Metamorphoses
Ovid
Ovid. Metamorphoses. More, Brookes, translator. Boston: Cornhill Publishing Co., 1922.
- Now the Euboean dweller in great waves,
- Glaucus, had left behind the crest of Aetna,
- raised upward from a giant's head; and left
- the Cyclops' fields, that never had been torn
- by harrow or by plough and never were
- indebted to the toil of oxen yoked;
- left Zancle, also, and the opposite walls
- of Rhegium, and the sea, abundant cause
- of shipwreck, which confined with double shores
- bounds the Ausonian and Sicilian lands.
- All these behind him, Glaucus, swimming on
- with his huge hands through those Tyrrhenian seas,
- drew near the hills so rich in magic herbs
- and halls of Circe, daughter of the Sun,—
- halls filled with men in guise of animals.
- After due salutations had been given—
- received by her as kindly—Glaucus said,
- “You as a goddess, certainly should have
- compassion upon me, a god; for you
- alone (if I am worthy of it) can
- relieve my passion. What the power of herbs
- can be, Titania, none knows more than I,
- for by their power I was myself transformed.
- To make the cause of my strange madness known,
- I have found Scylla on Italian shores,
- directly opposite Messenian walls.
- “It shames me to recount my promises,
- entreaties, and caresses, and at last
- rejection of my suit. If you have known
- a power of incantation, I implore
- you now repeat that incantation here,
- with sacred lips—If herbs have greater power,
- use the tried power of herbs. But I would not
- request a cure—the healing of this wound.
- Much better than an end of pain, let her
- share, and feel with me my impassioned flame.”
- But Circe was more quick than any other
- to burn with passion's flame. It may have been
- her nature or it may have been the work
- of Venus, angry at her tattling sire.
- “You might do better,” she replied, “to court
- one who is willing, one who wants your love,
- and feels a like desire. You did deserve
- to win her love, yes, to be wooed yourself.
- In fact you might be. If you give some hope,
- you have my word, you shall indeed be wooed.
- That you may have no doubt, and so retain
- all confidence in your attraction's power—
- behold! I am a goddess, and I am
- the daughter also, of the radiant Sun!
- And I who am so potent with my charms,
- and I who am so potent with my herbs,
- wish only to be yours. Despise her who
- despises you, and her who is attached
- to you repay with like attachment—so
- by one act offer each her just reward.”
- But Glaucus answered her attempt of love,
- “The trees will sooner grow in ocean waves,
- the sea-weed sooner grow on mountain tops,
- than I shall change my love for graceful! Scylla.”
- The goddess in her jealous rage could not
- and would not injure him, whom she still loved,
- but turned her wrath upon the one preferred.
- She bruised immediately the many herbs
- most infamous for horrid juices, which,
- when bruised, she mingled with most artful care
- and incantations given by Hecate.
- Then, clothed in azure vestments, she passed through
- her troop of fawning savage animals,
- and issued from the center of her hall.
- Pacing from there to Rhegium, opposite
- the dangerous rocks of Zancle, she at once
- entered the tossed waves boiling up with tides:
- on these as if she walked on the firm shore,
- she set her feet and, hastening on dry shod,
- she skimmed along the surface of the deep.
- Not far away there was an inlet curved,
- round as a bent bow, which was often used
- by Scylla as a favorite retreat.
- There, she withdrew from heat of sea and sky
- when in the zenith blazed the unclouded sun
- and cast the shortest shadows on the ground.
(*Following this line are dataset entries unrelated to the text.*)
(** A word with one bit changed. *)
Lemma busy_insert s t l w b :
  (s < 256)%nat -> length l = 4%nat ->
  (forall k, 0 <= k < 64 -> Z.testbit w k = if bool_decide (k = Z.of_nat (s mod 64)) then b else Z.testbit (word_of s l) k) ->
  busy t (<[(s / 64)%nat := w]> l) = if bool_decide (t = s) then b else busy t l.
Proof.
  intros Hs Hl Hw. unfold busy. rewrite word_insert by done. case_bool_decide as E.
  - rewrite Hw by apply slot_bit. unfold word_of. rewrite E. repeat case_bool_decide; try done.
    + by destruct H0; apply same_bit.
    + by subst.
  - case_bool_decide as E2; [by subst|done].
Qed.

Lemma word_range s l : bitset l -> (s < 256)%nat -> 0 <= word_of s l < 2 ^ 64.
Proof.
  intros [Hl Hw] Hs. unfold word_of. destruct (l !! (s / 64)%nat) as [w|] eqn:E; [|cbn; lia].
  by apply (Forall_lookup_1 _ _ _ _ Hw E).
Qed.

Lemma acquire_found fuel c l s l' :
  bitset l -> (c < 256)%nat -> acquire fuel c l = Some (s, l') ->
  (s < 256)%nat /\ busy s l = false /\ l' = <[(s / 64)%nat := Z.lor (word_of s l) (mask_of s)]> l.
Proof.
  intros Hl. revert c. induction fuel as [|fuel IH]; intros c Hc; cbn [acquire]; [done|].
  rewrite free_test. destruct (busy c l) eqn:Eb; cbn [negb].
  - apply IH. apply Nat.mod_upper_bound. unfold RECV_BUFFER_COUNT. lia.
  - by intros [= <- <-].
Qed.
(** One completion of the batch. *)
Definition handle (rx_ok tx_ok : bool) (wc : Wc) (wcs : list Wc) (c : Connection) : Connection :=
  match wc with
  | Failed => at_pc Closed c
  | Recv n =>
      let '(go, q, p) := handle_recv rx_ok tx_ok n (qp c) (engine c) in
      MkConn (if go then Batch wcs else Closed) q (cq c) (shutdown c) p (delivered c) (wire c)
        (handled c ++ [(take n (recv_mr (qp c)), tx_ok)])
  | Send | Other => at_pc (Batch wcs) c
  end.

(** The card puts a message into the buffer of a posted receive. *)
Definition deliver (m : list Z) (c : Connection) : Connection :=
  let q := qp c in
  MkConn (pc c) (MkQp (m ++ drop (length m) (recv_mr q)) (send_mr q) (pred (receives q)) (sends q))
    (cq c ++ [Recv (length m)]) (shutdown c) (engine c) (delivered c ++ [m]) (wire c) (handled c).

(** The card transmits the oldest posted send. *)
Definition transmit (frame_len : nat) (rest : list nat) (c : Connection) : Connection :=
  let q := qp c in
  MkConn (pc c) (MkQp (recv_mr q) (send_mr q) (receives q) rest) (cq c ++ [Send]) (shutdown c) (engine c)
    (delivered c) (wire c ++ [take frame_len (send_mr q)]) (handled c).

(** [pipelining]: the peer sends whenever the card has room; otherwise only when every
    response it waits for has been transmitted. *)
Inductive step (pipelining : bool) : Connection -> Connection -> Prop :=
  | s_stop c : pc c = Polling -> shutdown c = true -> step pipelining c (at_pc Closed c)
  | s_poll c :
      pc c = Polling -> shutdown c = false ->
      step pipelining c (MkConn (match cq c with [] => Polling | _ => Batch (take CQ_DEPTH (cq c)) end) (qp c)
                           (drop CQ_DEPTH (cq c)) false (engine c) (delivered c) (wire c) (handled c))
  | s_handle c wc wcs rx_ok tx_ok : pc c = Batch (wc :: wcs) -> step pipelining c (handle rx_ok tx_ok wc wcs c)
  | s_next c : pc c = Batch [] -> step pipelining c (at_pc Polling c)
  | s_deliver c m :
      (0 < receives (qp c))%nat -> Z.of_nat (length m) <= RDMA_BUFFER_SIZE ->
      (pipelining = false -> sends (qp c) = []) -> step pipelining c (deliver m c)
  | s_transmit c n rest : sends (qp c) = n :: rest -> step pipelining c (transmit n rest c)
  | s_wc c wc : wc = Failed \/ wc = Other ->
      step pipelining c (MkConn (pc c) (qp c) (cq c ++ [wc]) (shutdown c) (engine c) (delivered c) (wire c) (handled c))
  | s_shutdown c : step pipelining c (MkConn (pc c) (qp c) (cq c) true (engine c) (delivered c) (wire c) (handled c)).

Definition reachable (pipelining : bool) (p : P) (c : Connection) : Prop := rtc (step pipelining) (init p) c.

(** ** What the peer is owed: the TCP handler's answers, message by message *)
Definition frame_of (tx_ok : bool) (r : protocol.TransactionResponse) : list (list Z) :=
  match protocol.serialize_response r with
  | Ok payload => if negb tx_ok || (RDMA_BUFFER_SIZE <? Z.of_nat (4 + length payload)) then [] else [protocol.encode payload]
  | Err _ => []
  end.
Fixpoint owed (l : list (list Z * bool)) (p : P) : list (list Z) * P :=
  match l with
  | [] => ([], p)
  | (m, tx_ok) :: l =>
      if (length m <=? 4)%nat then owed l p
      else let '(r, p) := answer (drop 4 m) p in
           let '(fs, p) := owed l p in
           (frame_of tx_ok r ++ fs, p)
  end.
End rdma.
End rdma.

(** ** The connection answers what it is sent *)
Section rdma_theorems.
Context `{DL : DecimalLib, CL : CurrencyLib, UL : UuidLib}.
Context `{RQ : !protocol.Rmp protocol.TransactionRequest, RS : !protocol.Rmp protocol.TransactionResponse}.
Context {P : Type} `{EN : !connection.Engine P}.
Import connection rdma.

Lemma owed_app l1 l2 (p : P) :
  owed (l1 ++ l2) p = let '(fs1, p) := owed l1 p in let '(fs2, p) := owed l2 p in (fs1 ++ fs2, p).
Proof.
  revert p. induction l1 as [|[m tx] l1 IH]; intros p; cbn [app owed]; [by destruct (owed l2 p)|].
  destruct (length m <=? 4)%nat; [apply IH|]. destruct (answer _ p) as [r p1]. rewrite IH.
  destruct (owed l1 p1) as [fs1 p2], (owed l2 p2) as [fs2 p3]. by rewrite app_assoc.
Qed.

(** What sending [r] does to the queue pair. *)
Lemma send_response_spec tx_ok r q :
  exists smr, rdma_send_response tx_ok r q = MkQp (recv_mr q) smr (receives q) (sends q ++ (length <$> frame_of tx_ok r)) /\
    (forall f, f ∈ frame_of tx_ok r -> take (length f) smr = f).
Proof.
  unfold rdma_send_response, frame_of. destruct (protocol.serialize_response r) as [payload|e].
  2: { exists (send_mr q). rewrite app_nil_r. split; [by destruct q|]. intros f Hf. by apply not_elem_of_nil in Hf. }
  destruct (Z.ltb_spec RDMA_BUFFER_SIZE (Z.of_nat (4 + length payload))).
  { exists (send_mr q). rewrite orb_true_r, app_nil_r. split; [by destruct q|]. intros f Hf. by apply not_elem_of_nil in Hf. }
  exists (send_mr (write_send_mr (protocol.encode payload) q)). rewrite orb_false_r. destruct tx_ok; cbn [negb].
  - split.
    + assert (length (protocol.encode payload) = (4 + length payload)%nat) as E
        by (unfold protocol.encode; by rewrite length_app, length_to_be_bytes).
      unfold post_send. change (length <$> [protocol.encode payload]) with [length (protocol.encode payload)]. by rewrite E.
    + intros f ->%list_elem_of_singleton. cbn. by rewrite take_app_length.
  - split; [by rewrite app_nil_r|]. intros f Hf. by apply not_elem_of_nil in Hf.
Qed.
- Circe infected it before that hour,
- polluting it with monster-breeding drugs.
- She sprinkled juices over it, distilled
- from an obnoxious root, and thrice times nine
- she muttered over it with magic lips,
- her most mysterious charm involved in words
- of strangest import and of dubious thought.
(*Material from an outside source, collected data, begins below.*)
(* ===== verification/Providers.v ===== *)
(** Screening providers: libs/screening/src/providers/mod.rs (module [provider]), sardine.rs
    ([sardine]), elliptic.rs ([elliptic]) and chainalysis.rs ([chainalysis]), on the types and
    the router of Screening.v.  A remote service is a function from the number of the request
    and its content to an answer or an HTTP error; number formatting, the JSON text of a body
    and HMAC-SHA256 are interfaces.  Scores are binary64. *)

From stdpp Require Import base numbers list gmap strings.
From Stdlib Require Import ZArith Lia SpecFloat.
From S2P Require Import Prelude Screening.

(** [reqwest::Error] *)
Inductive HttpError := MkHttpError (detail : string).

(** [format!] of a float with a number of decimals, [serde_json::to_string] and the
    hexadecimal HMAC. *)
Class Formats : Type := { format_f64 : nat -> spec_float -> string }.
Class Signing : Type := {
  json_of : list (string * string) -> string;
  hmac_hex : string -> string -> string;
}.

(** ** providers/mod.rs *)
Module provider.
Inductive Region := Apac | NorthAmerica | Eu.

Definition as_tag (r : Region) : string :=
  match r with Apac => "APAC" | NorthAmerica => "NA" | Eu => "EU" end.

(** [timeout] in milliseconds. *)
Record ProviderConfig : Type := MkProvider {
  endpoint : string;
  api_key : string;
  api_secret : option string;
  client_id : option string;
  region : Region;
  timeout : Z;
  max_retries : nat;
}.

Definition sardine (r : Region) (client secret_key : string) : ProviderConfig :=
  MkProvider "https://api.sardine.ai" secret_key None (Some client) r 45 2.
Definition elliptic (r : Region) (key secret : string) : ProviderConfig :=
  MkProvider "https://aml-api.elliptic.co" key (Some secret) None r 45 2.
Definition chainalysis (key : string) : ProviderConfig :=
  MkProvider "https://api.chainalysis.com" key None None NorthAmerica 5000 2.
Definition with_timeout (t : Z) (c : ProviderConfig) : ProviderConfig :=
  MkProvider (endpoint c) (api_key c) (api_secret c) (client_id c) (region c) t (max_retries c).
Definition with_max_retries (n : nat) (c : ProviderConfig) : ProviderConfig :=
  MkProvider (endpoint c) (api_key c) (api_secret c) (client_id c) (region c) (timeout c) n.

(** [subsec_jitter], the same in both providers, on the nanoseconds of the clock. *)
Definition subsec_jitter (max_ms subsec_nanos : Z) : Z := if max_ms =? 0 then 0 else subsec_nanos mod max_ms.

(** [100 * (1u64 << attempt)] *)
Definition backoff_base (attempt : nat) : Z :=
  as_unsigned 64 (100 * as_unsigned 64 (Z.shiftl 1 (Z.of_nat attempt mod 64))).

(** The loop [for attempt in 0..=max_retries] of [call_with_retry], the same in both
    providers: [tries] retries remain.  It returns the delays it slept. *)
Fixpoint retry_loop {A} (call_api : nat -> Result A HttpError) (subsec_nanos : nat -> Z) (exhausted : A)
    (attempt tries : nat) : A * list Z :=
  match call_api attempt with
  | Ok result => (result, [])
  | Err _ =>
      match tries with
      | O => (exhausted, [])
      | S tries =>
          let r := retry_loop call_api subsec_nanos exhausted (S attempt) tries in
          (r.1, subsec_jitter (backoff_base attempt) (subsec_nanos attempt) :: r.2)
      end
  end.
End provider.

Definition binary64 (n : Z) : spec_float := binary_normalize 53 1024 n 0 false.
Definition f64_div (a b : spec_float) : spec_float := SFdiv 53 1024 a b.
(** The literals [0.xx], correctly rounded, and [a >= b]. *)
Definition hundredths (n : Z) : spec_float := f64_div (binary64 n) (binary64 100).
Definition f64_geb (a b : spec_float) : bool := SFleb b a.

(** ** providers/sardine.rs *)
Module sardine.
Import Screening.types provider.

Record SardineRequest : Type := MkRequest {
  session_key : string;
  currency_code : string;
  r_amount : string;
  r_sender_id : string;
  recipient_id : string;
  r_region : string;
  r_metadata : gmap string string;
}.

Record SardineResponse : Type := MkResponse { risk_score : spec_float; risk_level : string }.

Section sardine.
Context `{Formats}.
Variables (config : ProviderConfig).

Definition map_sardine_response (resp : SardineResponse) : ScreeningResult :=
  let scored := "(score=" +:+ format_f64 3 (risk_score resp) +:+ ", level=" +:+ risk_level resp +:+ ")" in
  if f64_geb (risk_score resp) (hundredths 85) then Reject ("Sardine: high-risk transaction " +:+ scored) true
  else if f64_geb (risk_score resp) (hundredths 60) then Hold ("Sardine: elevated risk " +:+ scored) true
  else if f64_geb (risk_score resp) (hundredths 30)
  then Flag ("Sardine: suspicious activity detected " +:+ scored) Medium
  else Clear.

Definition build_request (tx : TransactionEvent) : SardineRequest :=
  MkRequest (transaction_id tx) (currency tx) (format_f64 2 (f64_div (binary64 (amount tx)) (binary64 100)))
    (sender_id tx) (receiver_id tx) (as_tag (region config)) (metadata tx).

(** The service: the answer to the [n]-th request. *)
Variable server : nat -> SardineRequest -> Result SardineResponse HttpError.
Variable subsec_nanos : nat -> Z.

Definition call_api (tx : TransactionEvent) (n : nat) : Result ScreeningResult HttpError :=
  let? parsed := server n (build_request tx) in
  Ok (map_sardine_response parsed).

Definition call_with_retry (tx : TransactionEvent) : ScreeningResult * list Z :=
  retry_loop (call_api tx) subsec_nanos
    (Hold "Sardine screening unavailable after retries. Transaction held for manual compliance review." true)
    0 (max_retries config).

Definition screen (tx : TransactionEvent) (mode : ScreeningMode) : ScreeningResult :=
  match mode with
  | RealTime =>
      match call_api tx 0 with
      | Ok result => result
      | Err _ => Hold "Sardine screening unavailable. Transaction held for manual compliance review." true
      end
  | Batch => (call_with_retry tx).1
  end.
End sardine.
End sardine.

(** ** providers/elliptic.rs *)
Module elliptic.
Import Screening.types provider.

Record EllipticRequest : Type := MkRequest {
  subject_type : string;
  asset : string;
  blockchain : string;
  hash : string;
  screening_type : string;
  jurisdiction : option string;
}.

(** The signed call. *)
Record EllipticCall : Type := MkCall {
  url : string;
  x_access_key : string;
  x_access_sign : string;
  x_access_timestamp : string;
  body : string;
}.

Section elliptic.
Context `{Formats, Signing}.
Variables (config : ProviderConfig).

Definition map_elliptic_response (risk_score : spec_float) : ScreeningResult :=
  let scored := "(score=" +:+ format_f64 3 risk_score +:+ ")" in
  if f64_geb risk_score (hundredths 80) then Reject ("Elliptic: high-risk address/tx " +:+ scored) true
  else if f64_geb risk_score (hundredths 50) then Hold ("Elliptic: elevated risk " +:+ scored) true
  else if f64_geb risk_score (hundredths 30) then Flag ("Elliptic: suspicious indicators " +:+ scored) High
  else Clear.

Definition build_request (tx : TransactionEvent) : option EllipticRequest :=
  match metadata tx !! "blockchain_address", metadata tx !! "blockchain", metadata tx !! "asset" with
  | Some address, Some chain, Some asset =>
      Some (MkRequest "address" asset chain address "destination" (Some (as_tag (region config))))
  | _, _, _ => None
  end.

Definition json_body (r : EllipticRequest) : string :=
  json_of [("subject.type", subject_type r); ("subject.asset", asset r); ("subject.blockchain", blockchain r);
           ("subject.hash", hash r); ("type", screening_type r); ("jurisdiction", default "" (jurisdiction r))]%string.

Definition signed_call (r : EllipticRequest) (timestamp : string) : EllipticCall :=
  let path := "/v2/wallet/synchronous" in
  let body_str := json_body r in
  let signing_input := timestamp +:+ "POST" +:+ path +:+ body_str in
  MkCall (endpoint config +:+ path) (api_key config) (hmac_hex (default "" (api_secret config)) signing_input)
    timestamp body_str.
- Scylla came there and waded in waist deep,
- then saw her loins defiled with barking shapes.
- Believing they could be no part of her,
- she ran and tried to drive them back and feared
- the boisterous canine jaws. But what she fled
- she carried with her. And, feeling for her thighs,
- her legs, and feet, she found Cerberian jaws
- instead. She rises from a rage of dogs,
- and shaggy backs encircle her shortened loins.
- The lover Glaucus wept. He fled the embrace
- of Circe and her hostile power of herbs
- and magic spells. But Scylla did not leave
- the place of her disaster; and, as soon
- as she had opportunity, for hate
- of Circe, she robbed Ulysses of his men.
- She would have wrecked the Trojan ships, if she
- had not been changed beforehand to a rock
- which to this day reveals a craggy rim.
- And even the rock awakes the sailors' dread.